The EU has said explicitly that a delay beyond then would require the UK to participate, partly because failing to do so could present the logistical headache of being unable to redistribute the UK's seats across the bloc as planned. From the British perspective, holding European elections could also be politically awkward for the major political parties. This could mean that the Conservatives/Labour wouldn't actively campaign, which may raise concerns in Brussels that European elections in Britain could see a strong turnout for anti-EU candidates - a potential headache for EU leaders if Article 50 needs to be extended further. 

The upshot is that a shorter, two-to-three month delay seems the more politically palatable option to many on either side of the Channel.
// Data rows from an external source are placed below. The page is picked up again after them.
(** C19. From the command line of the probing client to the probe of the worker. Whatever
    options the client accepts, the numbers it packs into its message come out of the
    shared memory on the other side: with a positive number of packets the worker is
    configured to run exactly the probe, [doProbe] with the same intervals, size and number
    of groups, that the client would run itself. Without one (a size that is a multiple of
    256) the worker is set to a long test of as many seconds as there were to be groups. *)
Theorem probe_options_reach_worker args l (w : W) p l' w' verbose wk smem0 smem junk message (u : W) :
  probe_parseArguments args l w = (Done (p, l'), w') ->
  zlen message = 256 -> setMessage smem0 (probe_message p ++ 0 :: junk) = Ret smem ->
  exists wk' u',
    configure_with verbose probe_configured wk message smem u = (Done (Some wk', smem), u') /\
    wk_type wk' = Z.lor (if 0 <? pc_size p then TYPE_FIX else TYPE_LONG) (cl_reverse (pc_client p)) /\
    wk_arg wk' = pc_loop p /\
    (0 < pc_size p -> forall fuel rio_fuel connfd packetBuf,
       probe_fixTest (W := W) fuel rio_fuel verbose connfd wk' packetBuf =
       probe_send fuel rio_fuel verbose connfd p packetBuf).
Proof.
  intros E Hm Hset. destruct (probe_options_typed _ _ _ _ _ _ E) as ((Ht & Hs & Hl & Hi & Hp) & _).
  destruct Ht as (_ & _ & _ & _ & _ & _ & Hr). unfold probe_message in Hset.
  set (a := Z.lor _ _) in *. set (b := probe_pack _ _ _) in *.
  destruct (probe_unpack (pc_sendInterval p) (pc_size p) (pc_probeInterval p)) as (U1 & U2 & U3);
    [lia..|]. fold b in U1, U2, U3.
  assert (b = pc_sendInterval p * 16777216 + pc_size p * 65536 + pc_probeInterval p) as Eb
    by (by apply probe_pack_sum).
  destruct (configure_with_message verbose probe_configured wk a (pc_loop p) b smem0 smem junk message u)
    as [u' Eu]; try done.
  - unfold a. destruct (0 <? _), Hr as [-> | ->]; done.
  - unfold in_int; lia.
  - unfold in_int; lia.
  - unfold a. destruct (0 <? _), Hr as [-> | ->]; auto.
  - by eexists.
  - unfold configured in Eu.
    destruct (Z.leb_spec (pc_loop p) 0); [lia|]. unfold a in Eu |- *. destruct (Z.ltb_spec 0 (pc_size p)).
    + destruct (Z.leb_spec b 0); [lia|].
      exists (mkWorker (Z.lor TYPE_FIX (cl_reverse (pc_client p))) (pc_loop p) b (wk_running wk)), u'.
      split; [by destruct Hr as [Er|Er]; rewrite Er in *|]. split; [done|]. split; [done|].
      intros _ fuel rio_fuel connfd packetBuf. unfold probe_fixTest, probe_send. cbn [wk_arg wk_arg2]. by rewrite U1, U2, U3.
    + exists (mkWorker (Z.lor TYPE_LONG (cl_reverse (pc_client p))) (pc_loop p) (wk_arg2 wk) (wk_running wk)), u'.
      split; [by destruct Hr as [Er|Er]; rewrite Er in *|]. split; [done|]. split; [done|lia].
Qed.
End options.

(** ** The schedule of a probe

    What the peer and the clock see of a sender: bytes, and the pauses between them. *)
Inductive pace : Type := Sent (d : list Z) | Napped (usec : Z).

(** A connection that is not interrupted, with its history. *)
Class Paced (W : Type) `{Posix W} (fd : Z) `{!Peer W fd} := {
  pace_trace : W -> list pace;
  pace_print : forall m w, pace_trace (sys_print m w) = pace_trace w;
  pace_timer : forall c w, timer_call c -> pace_trace (sys_call c w).2 = pace_trace w;
  pace_isLocked : forall f w, pace_trace (sys_isLocked f w).2 = pace_trace w;
  pace_write : forall d w, let '(r, w') := sys_write fd d w in
    pace_trace w' = pace_trace w ++ [Sent (ztake r d)];
  pace_usleep : forall usec w, peer_ok w -> let '(r, w') := sys_call (CUsleep usec) w in
    peer_same fd w w' /\ pace_trace w' = pace_trace w ++ [Napped usec]
}.

(** One group: [size] bytes, a short pause after each but the last, a long one after it. *)
Definition probe_group (b : Z) (size : nat) (send probe : Z) : list pace :=
  mjoin (replicate (size - 1) [Sent [b]; Napped send]) ++ [Sent [b]; Napped probe].
Definition probe_schedule (b : Z) (size loop : nat) (send probe : Z) : list pace :=
  mjoin (replicate loop (probe_group b size send probe)).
However there is a real risk this won't be long enough to break the current impasse, and after all, a delay does not change the fact that Parliament still needs to agree on a favored Brexit option.

That means a no deal Brexit at the end of the extended Article 50 period remains a risk - and even though Brussels may be open to another delay, with each extension comes the growing risk that EU leaders may eventually lose patience and say no.

2. Parliament may also try to force 'indicative votes' on different Brexit options

That said, it's clear that there is an appetite in Parliament to do all it can to avoid a 'no deal' outcome and as the pressure intensifies, focus will inevitably shift to alternative Brexit proposals.

There have previously been suggestions that backbench MPs may at some point try to force the government to hold a series of 'indicative votes' to see whether any individual Brexit strategy commands a majority in Parliament. 

The option of a second referendum still lacks support - not least because a number of Labour MPs represent Leave-supporting seats. However, as many (ourselves included) have argued in the past, we suspect some form of soft-Brexit shift could eventually succeed in gaining a narrow majority in the House of Commons. This might resemble the Labour Party's proposal - a permanent customs union - which after all is not ever so far away from the current deal, which contains an all-UK customs union as part of the Irish backstop.